** Work request **
Among the lines below, a stretch begins at the one with "pose proof (se_plan" and ends at the one with "else (Pending, k, s)". Repeat that stretch exactly, ends included.

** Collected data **
──────
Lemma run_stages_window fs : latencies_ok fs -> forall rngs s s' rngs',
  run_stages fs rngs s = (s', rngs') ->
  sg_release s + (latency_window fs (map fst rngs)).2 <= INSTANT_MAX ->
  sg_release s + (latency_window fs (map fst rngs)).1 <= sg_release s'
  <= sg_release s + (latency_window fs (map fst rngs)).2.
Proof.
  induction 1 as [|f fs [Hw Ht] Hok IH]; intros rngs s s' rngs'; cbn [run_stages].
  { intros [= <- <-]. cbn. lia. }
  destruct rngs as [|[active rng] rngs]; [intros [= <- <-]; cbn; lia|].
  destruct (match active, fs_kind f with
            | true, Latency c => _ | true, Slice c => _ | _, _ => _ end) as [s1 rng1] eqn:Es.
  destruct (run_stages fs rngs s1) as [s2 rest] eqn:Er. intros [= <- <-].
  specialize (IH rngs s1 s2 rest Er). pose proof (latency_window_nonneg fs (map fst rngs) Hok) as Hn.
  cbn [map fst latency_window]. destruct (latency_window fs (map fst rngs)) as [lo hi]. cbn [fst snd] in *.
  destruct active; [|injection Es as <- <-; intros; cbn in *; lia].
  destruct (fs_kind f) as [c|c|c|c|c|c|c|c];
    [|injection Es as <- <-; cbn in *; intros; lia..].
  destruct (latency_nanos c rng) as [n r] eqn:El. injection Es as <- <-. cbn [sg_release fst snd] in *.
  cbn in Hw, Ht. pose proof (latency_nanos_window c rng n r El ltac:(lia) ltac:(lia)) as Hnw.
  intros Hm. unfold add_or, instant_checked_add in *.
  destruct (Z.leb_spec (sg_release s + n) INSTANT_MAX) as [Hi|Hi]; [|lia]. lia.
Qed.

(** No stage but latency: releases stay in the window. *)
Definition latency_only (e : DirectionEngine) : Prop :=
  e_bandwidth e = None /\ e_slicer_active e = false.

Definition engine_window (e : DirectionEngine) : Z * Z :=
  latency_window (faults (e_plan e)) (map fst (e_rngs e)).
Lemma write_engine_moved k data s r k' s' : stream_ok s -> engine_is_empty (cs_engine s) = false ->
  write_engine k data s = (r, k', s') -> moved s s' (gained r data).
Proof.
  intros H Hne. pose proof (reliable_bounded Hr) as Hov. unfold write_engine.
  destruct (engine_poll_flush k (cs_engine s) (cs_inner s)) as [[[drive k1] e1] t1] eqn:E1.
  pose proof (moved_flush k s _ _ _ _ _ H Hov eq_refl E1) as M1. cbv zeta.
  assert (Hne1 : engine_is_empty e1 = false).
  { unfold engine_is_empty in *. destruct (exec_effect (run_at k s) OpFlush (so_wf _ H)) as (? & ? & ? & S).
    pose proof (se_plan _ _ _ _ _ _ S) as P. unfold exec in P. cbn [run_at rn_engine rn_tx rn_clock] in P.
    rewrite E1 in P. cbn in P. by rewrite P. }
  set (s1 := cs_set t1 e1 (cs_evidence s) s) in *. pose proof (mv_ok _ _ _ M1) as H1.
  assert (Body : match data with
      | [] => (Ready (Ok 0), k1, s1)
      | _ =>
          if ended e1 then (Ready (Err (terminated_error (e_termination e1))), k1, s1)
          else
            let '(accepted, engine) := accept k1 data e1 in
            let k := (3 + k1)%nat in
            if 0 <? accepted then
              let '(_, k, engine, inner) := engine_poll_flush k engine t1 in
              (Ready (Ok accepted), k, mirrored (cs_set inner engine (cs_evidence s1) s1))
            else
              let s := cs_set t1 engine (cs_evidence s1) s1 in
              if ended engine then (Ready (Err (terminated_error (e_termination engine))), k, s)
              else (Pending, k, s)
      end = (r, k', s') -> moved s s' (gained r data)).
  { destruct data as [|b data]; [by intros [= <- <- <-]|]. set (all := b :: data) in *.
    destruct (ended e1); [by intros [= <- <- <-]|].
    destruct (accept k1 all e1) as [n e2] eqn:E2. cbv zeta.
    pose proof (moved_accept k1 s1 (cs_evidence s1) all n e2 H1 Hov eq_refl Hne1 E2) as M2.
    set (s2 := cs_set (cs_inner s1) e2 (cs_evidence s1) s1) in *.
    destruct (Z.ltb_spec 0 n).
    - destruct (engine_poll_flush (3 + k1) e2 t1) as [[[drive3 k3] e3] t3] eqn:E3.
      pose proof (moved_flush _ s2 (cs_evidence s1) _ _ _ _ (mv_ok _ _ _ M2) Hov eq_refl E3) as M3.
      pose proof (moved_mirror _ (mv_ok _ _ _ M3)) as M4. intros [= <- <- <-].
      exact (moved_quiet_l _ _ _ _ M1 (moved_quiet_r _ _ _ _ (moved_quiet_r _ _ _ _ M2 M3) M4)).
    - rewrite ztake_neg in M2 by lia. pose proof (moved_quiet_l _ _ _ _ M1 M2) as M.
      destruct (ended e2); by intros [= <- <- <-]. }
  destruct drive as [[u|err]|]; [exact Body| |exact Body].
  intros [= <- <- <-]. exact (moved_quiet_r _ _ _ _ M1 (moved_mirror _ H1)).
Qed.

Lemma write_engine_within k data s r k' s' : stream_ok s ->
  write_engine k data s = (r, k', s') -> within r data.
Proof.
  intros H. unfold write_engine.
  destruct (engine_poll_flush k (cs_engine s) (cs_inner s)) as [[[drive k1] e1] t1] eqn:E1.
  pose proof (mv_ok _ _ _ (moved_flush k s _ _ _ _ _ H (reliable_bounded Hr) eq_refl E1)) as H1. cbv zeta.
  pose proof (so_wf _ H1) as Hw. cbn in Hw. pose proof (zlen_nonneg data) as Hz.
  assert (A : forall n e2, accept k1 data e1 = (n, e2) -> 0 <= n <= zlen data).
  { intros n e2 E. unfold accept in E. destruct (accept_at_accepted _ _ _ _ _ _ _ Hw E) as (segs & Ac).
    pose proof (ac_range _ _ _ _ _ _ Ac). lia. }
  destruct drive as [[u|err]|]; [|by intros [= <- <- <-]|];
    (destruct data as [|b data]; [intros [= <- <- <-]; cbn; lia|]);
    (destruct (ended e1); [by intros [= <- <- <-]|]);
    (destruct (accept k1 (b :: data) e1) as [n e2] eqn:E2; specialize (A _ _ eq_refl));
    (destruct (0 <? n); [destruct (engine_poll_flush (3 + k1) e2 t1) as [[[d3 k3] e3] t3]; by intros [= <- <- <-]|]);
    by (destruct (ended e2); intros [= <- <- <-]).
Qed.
──────
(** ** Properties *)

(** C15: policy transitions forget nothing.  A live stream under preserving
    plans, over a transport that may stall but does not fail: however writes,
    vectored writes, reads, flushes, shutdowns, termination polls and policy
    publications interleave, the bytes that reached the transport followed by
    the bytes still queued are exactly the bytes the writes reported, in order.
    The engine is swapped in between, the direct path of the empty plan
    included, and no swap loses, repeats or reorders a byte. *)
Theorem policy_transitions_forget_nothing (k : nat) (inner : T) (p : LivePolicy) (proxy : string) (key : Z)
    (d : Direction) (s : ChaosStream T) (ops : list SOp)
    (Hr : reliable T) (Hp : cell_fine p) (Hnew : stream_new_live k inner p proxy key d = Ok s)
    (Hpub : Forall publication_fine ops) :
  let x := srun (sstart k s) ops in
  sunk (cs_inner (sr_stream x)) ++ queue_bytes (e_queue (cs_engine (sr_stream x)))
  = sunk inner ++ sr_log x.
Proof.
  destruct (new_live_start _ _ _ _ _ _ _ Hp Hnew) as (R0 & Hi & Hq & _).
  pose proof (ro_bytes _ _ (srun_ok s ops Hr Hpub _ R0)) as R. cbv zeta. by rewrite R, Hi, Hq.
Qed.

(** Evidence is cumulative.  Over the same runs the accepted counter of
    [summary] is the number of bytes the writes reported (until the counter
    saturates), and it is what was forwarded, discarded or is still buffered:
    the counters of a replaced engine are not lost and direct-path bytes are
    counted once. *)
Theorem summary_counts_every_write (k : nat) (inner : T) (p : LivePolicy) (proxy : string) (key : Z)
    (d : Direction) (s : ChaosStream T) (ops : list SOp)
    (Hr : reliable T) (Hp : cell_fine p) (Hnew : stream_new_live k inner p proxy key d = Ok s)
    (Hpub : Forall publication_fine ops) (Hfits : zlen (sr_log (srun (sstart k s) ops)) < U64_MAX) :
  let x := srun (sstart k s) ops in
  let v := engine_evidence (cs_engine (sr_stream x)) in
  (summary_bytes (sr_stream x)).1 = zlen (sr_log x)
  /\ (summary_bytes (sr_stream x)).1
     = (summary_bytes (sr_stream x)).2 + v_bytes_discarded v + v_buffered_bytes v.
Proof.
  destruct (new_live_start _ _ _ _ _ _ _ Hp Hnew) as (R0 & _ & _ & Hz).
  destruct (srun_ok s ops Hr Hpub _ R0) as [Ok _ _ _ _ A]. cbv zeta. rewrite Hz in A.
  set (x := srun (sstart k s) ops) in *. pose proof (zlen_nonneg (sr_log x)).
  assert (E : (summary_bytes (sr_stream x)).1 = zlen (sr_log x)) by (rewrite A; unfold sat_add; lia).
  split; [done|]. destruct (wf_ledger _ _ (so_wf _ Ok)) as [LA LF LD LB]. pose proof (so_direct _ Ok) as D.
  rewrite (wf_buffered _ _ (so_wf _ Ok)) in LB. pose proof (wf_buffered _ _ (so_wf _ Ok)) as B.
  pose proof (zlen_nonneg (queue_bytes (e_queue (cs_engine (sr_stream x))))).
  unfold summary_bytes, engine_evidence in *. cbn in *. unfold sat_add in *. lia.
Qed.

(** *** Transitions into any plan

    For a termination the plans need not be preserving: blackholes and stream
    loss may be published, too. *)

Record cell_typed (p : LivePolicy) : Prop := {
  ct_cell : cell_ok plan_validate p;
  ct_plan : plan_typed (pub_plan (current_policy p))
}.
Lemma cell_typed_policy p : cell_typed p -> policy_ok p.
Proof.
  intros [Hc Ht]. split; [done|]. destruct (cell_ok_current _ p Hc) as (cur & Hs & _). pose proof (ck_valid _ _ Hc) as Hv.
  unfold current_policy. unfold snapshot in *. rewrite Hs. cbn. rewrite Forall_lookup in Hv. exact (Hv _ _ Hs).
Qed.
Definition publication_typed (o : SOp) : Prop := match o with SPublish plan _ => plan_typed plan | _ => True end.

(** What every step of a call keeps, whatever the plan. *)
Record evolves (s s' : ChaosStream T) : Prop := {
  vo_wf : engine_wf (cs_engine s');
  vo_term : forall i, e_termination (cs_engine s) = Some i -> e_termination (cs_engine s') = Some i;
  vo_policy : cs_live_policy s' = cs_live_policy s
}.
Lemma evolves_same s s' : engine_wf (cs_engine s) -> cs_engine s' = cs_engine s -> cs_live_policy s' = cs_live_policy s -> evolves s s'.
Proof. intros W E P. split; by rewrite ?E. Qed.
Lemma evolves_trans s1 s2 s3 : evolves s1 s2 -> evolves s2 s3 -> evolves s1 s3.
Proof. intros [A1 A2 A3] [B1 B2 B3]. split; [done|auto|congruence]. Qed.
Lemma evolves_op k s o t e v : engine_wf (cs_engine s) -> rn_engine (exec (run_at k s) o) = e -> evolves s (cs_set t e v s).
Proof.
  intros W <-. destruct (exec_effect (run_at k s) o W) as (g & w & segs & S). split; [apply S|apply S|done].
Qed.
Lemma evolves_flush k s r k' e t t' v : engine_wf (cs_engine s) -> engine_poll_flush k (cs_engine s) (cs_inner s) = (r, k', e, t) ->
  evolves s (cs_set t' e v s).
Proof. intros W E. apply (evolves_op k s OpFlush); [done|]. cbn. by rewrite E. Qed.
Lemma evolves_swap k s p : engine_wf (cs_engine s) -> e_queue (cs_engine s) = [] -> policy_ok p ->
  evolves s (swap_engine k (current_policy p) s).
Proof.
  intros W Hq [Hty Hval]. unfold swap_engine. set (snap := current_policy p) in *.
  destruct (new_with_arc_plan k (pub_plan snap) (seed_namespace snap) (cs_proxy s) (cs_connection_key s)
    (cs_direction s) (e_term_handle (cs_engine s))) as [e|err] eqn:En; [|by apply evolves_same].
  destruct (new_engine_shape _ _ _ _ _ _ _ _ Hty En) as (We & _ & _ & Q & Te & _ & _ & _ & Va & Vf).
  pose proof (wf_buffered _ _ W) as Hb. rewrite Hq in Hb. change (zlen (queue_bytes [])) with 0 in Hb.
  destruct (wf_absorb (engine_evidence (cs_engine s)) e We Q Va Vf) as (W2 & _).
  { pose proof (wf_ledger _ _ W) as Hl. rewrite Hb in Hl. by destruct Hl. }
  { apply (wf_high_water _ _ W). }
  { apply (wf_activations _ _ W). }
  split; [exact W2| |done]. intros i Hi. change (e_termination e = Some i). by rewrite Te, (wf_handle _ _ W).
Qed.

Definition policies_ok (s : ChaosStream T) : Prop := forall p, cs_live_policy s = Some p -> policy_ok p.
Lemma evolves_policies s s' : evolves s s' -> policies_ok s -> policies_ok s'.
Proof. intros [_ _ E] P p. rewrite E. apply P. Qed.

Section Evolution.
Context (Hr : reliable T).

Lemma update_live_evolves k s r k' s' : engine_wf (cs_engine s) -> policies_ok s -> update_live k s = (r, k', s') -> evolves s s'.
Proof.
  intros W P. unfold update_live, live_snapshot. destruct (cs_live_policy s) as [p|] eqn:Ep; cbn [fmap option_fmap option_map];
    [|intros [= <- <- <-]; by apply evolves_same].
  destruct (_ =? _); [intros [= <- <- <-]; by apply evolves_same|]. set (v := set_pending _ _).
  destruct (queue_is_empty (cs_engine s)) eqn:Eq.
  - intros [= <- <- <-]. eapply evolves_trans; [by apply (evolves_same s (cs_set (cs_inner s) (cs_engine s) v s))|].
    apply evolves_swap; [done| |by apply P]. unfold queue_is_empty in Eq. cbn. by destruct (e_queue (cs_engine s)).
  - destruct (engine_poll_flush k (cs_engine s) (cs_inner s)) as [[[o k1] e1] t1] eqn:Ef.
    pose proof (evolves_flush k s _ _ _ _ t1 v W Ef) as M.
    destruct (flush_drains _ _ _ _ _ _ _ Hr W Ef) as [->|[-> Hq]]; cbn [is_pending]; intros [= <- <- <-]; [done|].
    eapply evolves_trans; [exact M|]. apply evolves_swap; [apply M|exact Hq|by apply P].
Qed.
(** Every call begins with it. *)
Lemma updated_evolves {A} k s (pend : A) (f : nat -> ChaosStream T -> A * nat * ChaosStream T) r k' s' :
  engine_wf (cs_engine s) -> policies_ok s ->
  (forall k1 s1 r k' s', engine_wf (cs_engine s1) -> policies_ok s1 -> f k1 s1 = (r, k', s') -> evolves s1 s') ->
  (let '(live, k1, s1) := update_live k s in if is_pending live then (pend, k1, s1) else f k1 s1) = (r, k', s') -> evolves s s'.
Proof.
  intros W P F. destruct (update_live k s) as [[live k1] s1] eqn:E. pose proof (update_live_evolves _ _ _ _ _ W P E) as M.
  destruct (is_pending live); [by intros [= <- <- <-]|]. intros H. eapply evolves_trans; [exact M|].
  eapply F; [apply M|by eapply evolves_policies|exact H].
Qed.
──────
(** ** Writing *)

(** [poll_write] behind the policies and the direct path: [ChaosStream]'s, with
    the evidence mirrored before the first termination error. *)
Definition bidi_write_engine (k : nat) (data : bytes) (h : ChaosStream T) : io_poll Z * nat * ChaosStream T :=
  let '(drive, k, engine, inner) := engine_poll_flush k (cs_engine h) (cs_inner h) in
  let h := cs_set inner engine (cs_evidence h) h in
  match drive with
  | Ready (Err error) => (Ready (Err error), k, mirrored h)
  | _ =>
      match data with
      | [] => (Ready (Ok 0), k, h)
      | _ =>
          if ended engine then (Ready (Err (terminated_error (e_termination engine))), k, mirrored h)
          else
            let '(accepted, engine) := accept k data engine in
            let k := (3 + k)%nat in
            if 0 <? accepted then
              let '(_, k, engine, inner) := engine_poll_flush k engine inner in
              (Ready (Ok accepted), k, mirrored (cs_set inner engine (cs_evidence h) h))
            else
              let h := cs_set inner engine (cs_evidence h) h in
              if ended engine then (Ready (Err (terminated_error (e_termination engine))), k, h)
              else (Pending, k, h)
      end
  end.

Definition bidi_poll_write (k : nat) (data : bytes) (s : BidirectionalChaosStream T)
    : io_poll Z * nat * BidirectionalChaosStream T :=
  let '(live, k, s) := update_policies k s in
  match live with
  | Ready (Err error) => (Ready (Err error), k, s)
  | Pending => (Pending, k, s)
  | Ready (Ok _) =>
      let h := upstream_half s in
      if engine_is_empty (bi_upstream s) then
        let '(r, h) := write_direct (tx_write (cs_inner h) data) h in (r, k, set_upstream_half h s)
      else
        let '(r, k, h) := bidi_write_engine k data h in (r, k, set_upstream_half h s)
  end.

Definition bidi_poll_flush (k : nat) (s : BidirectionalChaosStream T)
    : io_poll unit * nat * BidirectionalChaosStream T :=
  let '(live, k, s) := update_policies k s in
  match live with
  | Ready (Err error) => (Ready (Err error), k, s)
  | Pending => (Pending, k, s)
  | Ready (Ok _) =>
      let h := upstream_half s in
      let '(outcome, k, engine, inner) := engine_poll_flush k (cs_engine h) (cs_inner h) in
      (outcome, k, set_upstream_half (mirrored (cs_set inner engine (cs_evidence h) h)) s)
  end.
──────
** Answer box **
    pose proof (se_plan _ _ _ _ _ _ S) as P. unfold exec in P. cbn [run_at rn_engine rn_tx rn_clock] in P.
    rewrite E1 in P. cbn in P. by rewrite P. }
  set (s1 := cs_set t1 e1 (cs_evidence s) s) in *. pose proof (mv_ok _ _ _ M1) as H1.
  assert (Body : match data with
      | [] => (Ready (Ok 0), k1, s1)
      | _ =>
          if ended e1 then (Ready (Err (terminated_error (e_termination e1))), k1, s1)
          else
            let '(accepted, engine) := accept k1 data e1 in
            let k := (3 + k1)%nat in
            if 0 <? accepted then
              let '(_, k, engine, inner) := engine_poll_flush k engine t1 in
              (Ready (Ok accepted), k, mirrored (cs_set inner engine (cs_evidence s1) s1))
            else
              let s := cs_set t1 engine (cs_evidence s1) s1 in
              if ended engine then (Ready (Err (terminated_error (e_termination engine))), k, s)
              else (Pending, k, s)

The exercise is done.